Wirtschaftsforschungsagenturen attestieren aber auch Betrieben eine höhere Attraktivität auf dem Arbeitsmarkt, die ihren Beschäftigten die Möglichkeit zur regelmäßigen Fort- und Weiterbildung bieten. Innerbetriebliche Bildungsangebote sind inzwischen klar ein wesentlicher Teil der Unternehmenskultur, von dem letztendlich alle Beteiligten nur profitieren können. In den Bewerbungsunterlagen also gleich vorab zu signalisieren, dass man bildungshungrig und lernwillig ist, kann nur von Vorteil sein. Diesen Grundgedanken und diese Einstellung finden auch Unternehmen grundsätzlich gut, egal ob sie dieses Potenzial dann später auch zu nutzen wissen oder nicht.
Weiterbildungen im Lebenslauf: Freund oder Feind?
Leider kann der persönliche Wissensdurst gelegentlich zur beruflichen Durststrecke werden. Menschen, die privat sehr vielseitig interessiert sind, erwecken so auf dem Papier leider oft den Eindruck, unschlüssig und nicht ausreichend fokussiert zu sein. So sehr Unternehmen im echten Leben von Universaltalenten als Mitarbeiter und Mitarbeiterinnen profitieren würden: Im Lebenslauf wirken übermäßig viele (verschiedene) Bildungsstationen tatsächlich ein wenig planlos. Hier ist Mut zur Lücke gefragt, allerdings nur, wenn dadurch keine zeitliche Diskrepanz im CV entsteht. Sonst kann es im Bewerbungsgespräch erst recht zu unangenehmen Fragen kommen. Wer sich nicht sicher ist, lässt Außenstehende einen kritischen Blick auf die angeführten Weiterbildungen im Lebenslauf werfen. Wenn es spontan nach „zu viel des Guten“ aussieht, ist es das wahrscheinlich auch.
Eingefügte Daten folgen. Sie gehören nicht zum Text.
(** * place-ui: the remote-grid synchronisation engine

    A shallow embedding of the canvas store ([src/store/canvasStore.ts]),
    the chunk loader of [src/components/canvas/Canvas.tsx], the throttled
    provider and the transaction helper of [lib/web3utils.ts], the contract
    service of [src/api/canvasService.ts] and the service initialisation of
    [src/components/providers/CanvasServiceProvider.tsx].

    Conventions.  JavaScript numbers that the program only ever uses as
    integers (grid coordinates, sizes, counters, delays) are [Z]; the
    viewport scale and offsets, which are fractional after a zoom, are
    rationals [Q] and [Math.floor]/[Math.ceil] are [Qfloor]/[Qceiling]
    (floating-point rounding is not modelled).  A JavaScript object used as
    a dictionary is a [gmap string _].  An array slot holding [undefined] is
    [None].  Promises are modelled by their settlement. *)

From Stdlib Require Import ZArith QArith Qround Qminmax Ascii String Lia Lra Lqa.
From stdpp Require Import base option list strings pretty gmap.

Close Scope Q_scope.
Local Open Scope Z_scope.

(* ===================================================================== *)
(** ** Data model ([src/types/index.ts], [config/constants.ts])           *)
(* ===================================================================== *)

Module Pixel.
Record t := mk {
  x : Z;
  y : Z;
  color : string;
  lastPainted : option Z
}.
End Pixel.

(** [CanvasChunk = Pixel[][]]; a slot may hold [undefined] ([None]). *)
Abbreviation CanvasChunk := (list (list (option Pixel.t))).

Record ViewportState := mkViewport {
  scale : Q;
  offsetX : Q;
  offsetY : Q;
  selectedX : option Z;
  selectedY : option Z
}.

Definition DEFAULT_CANVAS_WIDTH : Z := 100.
Definition DEFAULT_CANVAS_HEIGHT : Z := 100.
Definition DEFAULT_CHUNK_SIZE : Z := 20.
Definition DEFAULT_COLOR : string := "#EFEFEF".

(** A string without a comma. *)
Definition commaFree (s : string) : Prop :=
  Forall (λ c, c ≠ ","%char) (list_ascii_of_string s).

(** [arr[i]] for a numeric index: [undefined] outside the array. *)
Definition index {A} (l : list A) (i : Z) : option A :=
  if i <? 0 then None else l !! Z.to_nat i.

(** [Math.floor(a / b)] and [Math.ceil(a / b)] on integers. *)
Definition floor_div (a b : Z) : Z := a / b.
Definition ceil_div (a b : Z) : Z := - ((- a) / b).

(** [for (let v = start; v < stop; v += step) out.push(v)].  The fuel is
  the number of iterations allowed; [stop - start] of them are enough
  for every positive step. *)
Fixpoint range_by (fuel : nat) (start stop step : Z) : list Z :=
  match fuel with
  | O => []
  | S fuel' =>
      if start <? stop then start :: range_by fuel' (start + step) stop step
      else []
  end.

(* ===================================================================== *)
(** ** The canvas store ([src/store/canvasStore.ts])                      *)
(* ===================================================================== *)

Module CanvasStore.

Record t := mk {
  canvasWidth : Z;
  canvasHeight : Z;
  chunkSize : Z;
  chunks : gmap string CanvasChunk;
  loadingChunks : gmap string bool;
  viewport : ViewportState
}.

Definition initial : t :=
  {| canvasWidth := DEFAULT_CANVAS_WIDTH;
     canvasHeight := DEFAULT_CANVAS_HEIGHT;
     chunkSize := DEFAULT_CHUNK_SIZE;
     chunks := ∅;
     loadingChunks := ∅;
     viewport := mkViewport (10 # 1) (0 # 1) (0 # 1) None None |}.

(** [`${startX},${startY}`] *)
Definition getChunkKey (startX startY : Z) : string :=
  pretty startX +:+ "," +:+ pretty startY.

Definition setDimensions (width height : Z) (s : t) : t :=
  {| canvasWidth := width; canvasHeight := height;
     chunkSize := chunkSize s; chunks := chunks s;
     loadingChunks := loadingChunks s; viewport := viewport s |}.

Definition setChunk (startX startY : Z) (chunk : CanvasChunk) (s : t) : t :=
  let chunkKey := getChunkKey startX startY in
  {| canvasWidth := canvasWidth s; canvasHeight := canvasHeight s;
     chunkSize := chunkSize s;
     chunks := <[chunkKey := chunk]> (chunks s);
     loadingChunks := <[chunkKey := false]> (loadingChunks s);
     viewport := viewport s |}.
(** * Sliding-window rate limiter: queue, admission check, lock discipline

    A shallow embedding of [rate-limiter.c] (the single-threaded form, module
    [ST]) and [rate-limiter-mt.c] (the form with a lock per queue, module
    [MT]).  Nodes live in a heap indexed by addresses, a [queue_t] header is
    the triple of [head], [tail] and [size], and a tenant's table entry
    [queue_t*] is either [NULL] or a header.  Dereferencing [NULL] or a freed
    node is a [Crash].  The clock and the allocator are inputs of every call. *)

From stdpp Require Import base gmap list sorting.
From Stdlib Require Import ZArith Lia.

Local Open Scope Z_scope.

(** ** Constants of both files *)

Definition SUCCESS : Z := 0.
Definition FAILURE : Z := 1.
Definition MAX_TENANTS : Z := 100.
Definition WINDOW_SIZE : Z := 10000.
Definition MAX_REQ : Z := 10.

(** ** Machine integers *)

(** [unsigned int]: arithmetic modulo 2^32. *)
Definition UINT_RANGE : Z := 4294967296.
Definition uint (x : Z) : Z := x mod UINT_RANGE.

(** [long]: 64 bits, two's complement.  [long_sub] is the subtraction the
    eviction test performs.  C leaves its overflow undefined; the model wraps
    around as the machine does.  It is the exact difference whenever that
    difference is representable (lemma [long_sub_exact]), as it always is for
    timestamps that are milliseconds since the epoch (lemma
    [long_sub_times]). *)
Definition LONG_MIN : Z := -9223372036854775808.
Definition LONG_MAX : Z := 9223372036854775807.
Definition long (x : Z) : Z := (x - LONG_MIN) mod 18446744073709551616 + LONG_MIN.
Definition long_sub (a b : Z) : Z := long (a - b).

(** ** Memory *)

Definition addr := positive.

(** [struct node]: [None] is the [NULL] pointer. *)
Record qnode_t := Qnode { data : Z; next : option addr }.

(** [queue_t] of rate-limiter.c.  The [qlock] field that rate-limiter-mt.c
    adds holds no data of the queue; the calls on it are the [Lock] and
    [Unlock] events of [MT.check_allowed]. *)
Record queue_t := Queue { head : option addr; tail : option addr; size : Z }.

Abbreviation heap := (gmap addr qnode_t).

(** What a run of C code yields: a value, or a crash on undefined behaviour. *)
Inductive fault := NullDeref | DanglingDeref | OutOfFuel.

Inductive result (A : Type) : Type :=
| Ok (a : A)
| Crash (f : fault).
Arguments Ok {A} a.
Arguments Crash {A} f.

#[global] Instance result_ret : MRet result := @Ok.
#[global] Instance result_bind : MBind result :=
  λ A B k m, match m with Ok a => k a | Crash f => Crash f end.

(** [p->field] for a pointer [p]: [NULL] and freed nodes crash. *)
Definition deref (p : option addr) : result addr :=
  match p with Some a => Ok a | None => Crash NullDeref end.

Definition load (h : heap) (a : addr) : result qnode_t :=
  match h !! a with Some n => Ok n | None => Crash DanglingDeref end.

(** The allocator: where [malloc] puts a node when it succeeds.  Whatever the
    policy, the block it returns is not one in use. *)
Class Malloc := {
  malloc_addr : heap → addr;
  malloc_fresh : ∀ h, h !! malloc_addr h = None
}.

(** One concrete policy, for running examples. *)
Definition first_fit (h : heap) : addr := fresh (dom h).

(** What the outside world answers during one admission check:
    - [clock]: the value [get_current_time_ms()] returns;
    - [queue_mem]: the answer of [malloc(sizeof(queue_t))]: [None] for [NULL],
      [Some g] for a block whose (uninitialised) [size] field reads [g];
    - [node_mem]: whether [malloc(sizeof(qnode_t))] succeeds. *)
Record env := Env { clock : Z; queue_mem : option Z; node_mem : bool }.

Definition get_current_time_ms (e : env) : Z := clock e.

(** ** The queue (shared by both files, line for line) *)

Section Queue.
Context `{!Malloc}.

Definition allocate_node (e : env) (h : heap) (d : Z) : heap * option addr :=
  if node_mem e then
    let temp := malloc_addr h in (<[temp := Qnode d None]> h, Some temp)
  else (h, None).
(** * generate_html.py: a shallow embedding and its verified properties

    The script reads a plain-text regression report and a two-line head
    file, renders three HTML tables, substitutes them into a template,
    builds an (unsent) e-mail and writes the HTML next to the report.

    Python [str] values are modelled by [string]; a character stands for
    a code point below 256.  On that range the built-ins used by the
    script ([str.split], [str.lower], [str.replace], [str.rstrip],
    indexing, [str.join]) are modelled exactly.  Exceptions are values of
    [exn]; code that can raise returns a [result].  File and console
    effects are threaded through an explicit [world]. *)

From Stdlib Require Import String Ascii List Bool Arith Lia ZArith DecimalString.
From stdpp Require Import gmap strings.
Import ListNotations.

(* stdpp freezes [String.append] under [simpl]; the proofs below compute with it. *)
#[local] Arguments String.append !s1 s2 : simpl nomatch.

(** ** Characters and strings *)

Definition nl : string := String "010" "".
Definition dq : string := String "034" "".

(** [str.isspace] on code points below 256 (the separators of
    [str.split()] and the characters removed by [str.rstrip()]). *)
Definition isspace (c : ascii) : bool :=
  let n := nat_of_ascii c in
  ((9 <=? n) && (n <=? 13)) || ((28 <=? n) && (n <=? 32))
  || (n =? 133) || (n =? 160).

(** [str.lower] on one code point below 256: A-Z and the Latin-1 capitals
    (U+00C0-U+00DE except the multiplication sign U+00D7) move up by 32. *)
Definition lower_char (c : ascii) : ascii :=
  let n := nat_of_ascii c in
  if ((65 <=? n) && (n <=? 90))
     || ((192 <=? n) && (n <=? 222) && negb (n =? 215))
  then ascii_of_nat (n + 32) else c.

Fixpoint lower (s : string) : string :=
  match s with
  | EmptyString => EmptyString
  | String c s' => String (lower_char c) (lower s')
  end.

(** [s.split()] with no separator: maximal runs of non-space characters.
    [cur] is the token being read. *)
Fixpoint split_from (cur : string) (s : string) : list string :=
  match s with
  | EmptyString => match cur with EmptyString => [] | _ => [cur] end
  | String c s' =>
      if isspace c then
        match cur with
        | EmptyString => split_from EmptyString s'
        | _ => cur :: split_from EmptyString s'
        end
      else split_from (cur +:+ String c EmptyString) s'
  end.

Definition split (s : string) : list string := split_from EmptyString s.

(** [s.split(sep)] for a one-character separator: empty fields are kept. *)
Fixpoint split_on_from (sep : ascii) (cur : string) (s : string) : list string :=
  match s with
  | EmptyString => [cur]
  | String c s' =>
      if Ascii.eqb c sep then cur :: split_on_from sep EmptyString s'
      else split_on_from sep (cur +:+ String c EmptyString) s'
  end.

Definition split_on (sep : ascii) (s : string) : list string :=
  split_on_from sep EmptyString s.

(** [s.replace(old, new)] for a one-character [old], as both call sites
    have it. *)
Fixpoint replace (old : ascii) (new : string) (s : string) : string :=
  match s with
  | EmptyString => EmptyString
  | String c s' =>
      if Ascii.eqb c old then new +:+ replace old new s'
      else String c (replace old new s')
  end.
Geschenkverpackung versus Mogelpackung
Es gibt neben der Bewerbung um einen neuen Job nur zwei andere Bereiche des Lebens, in denen uns Lügen und Halbwahrheiten noch leichter und zahlreicher von der Zunge gehen: beim Arzt und beim Online-Dating. Für alle drei Bereiche gilt dasselbe: Früher oder später kommt die Wahrheit ans Licht. In der Zwischenzeit hat man Zeit und Ressourcen unnötig vergeudet, auch die eigenen.
Dennoch spricht nichts dagegen, bei der Erstellung der Bewerbungsunterlagen die eigenen Stärken und Fähigkeiten ins bestmögliche Licht zu rücken und berufliche Weiterbildungen im Lebenslauf anzugeben. Tiefstapeln und falsche Bescheidenheit sind dabei mindestens genauso fehl am Platz wie das Gegenteil. Vergleicht man den persönlichen Lebenslauf mit der Bilanz eines Unternehmens, so wird der feine Unterschied zwischen Bilanzkosmetik und Bilanzfälschung spätestens beim Blick ins Strafgesetzbuch deutlich.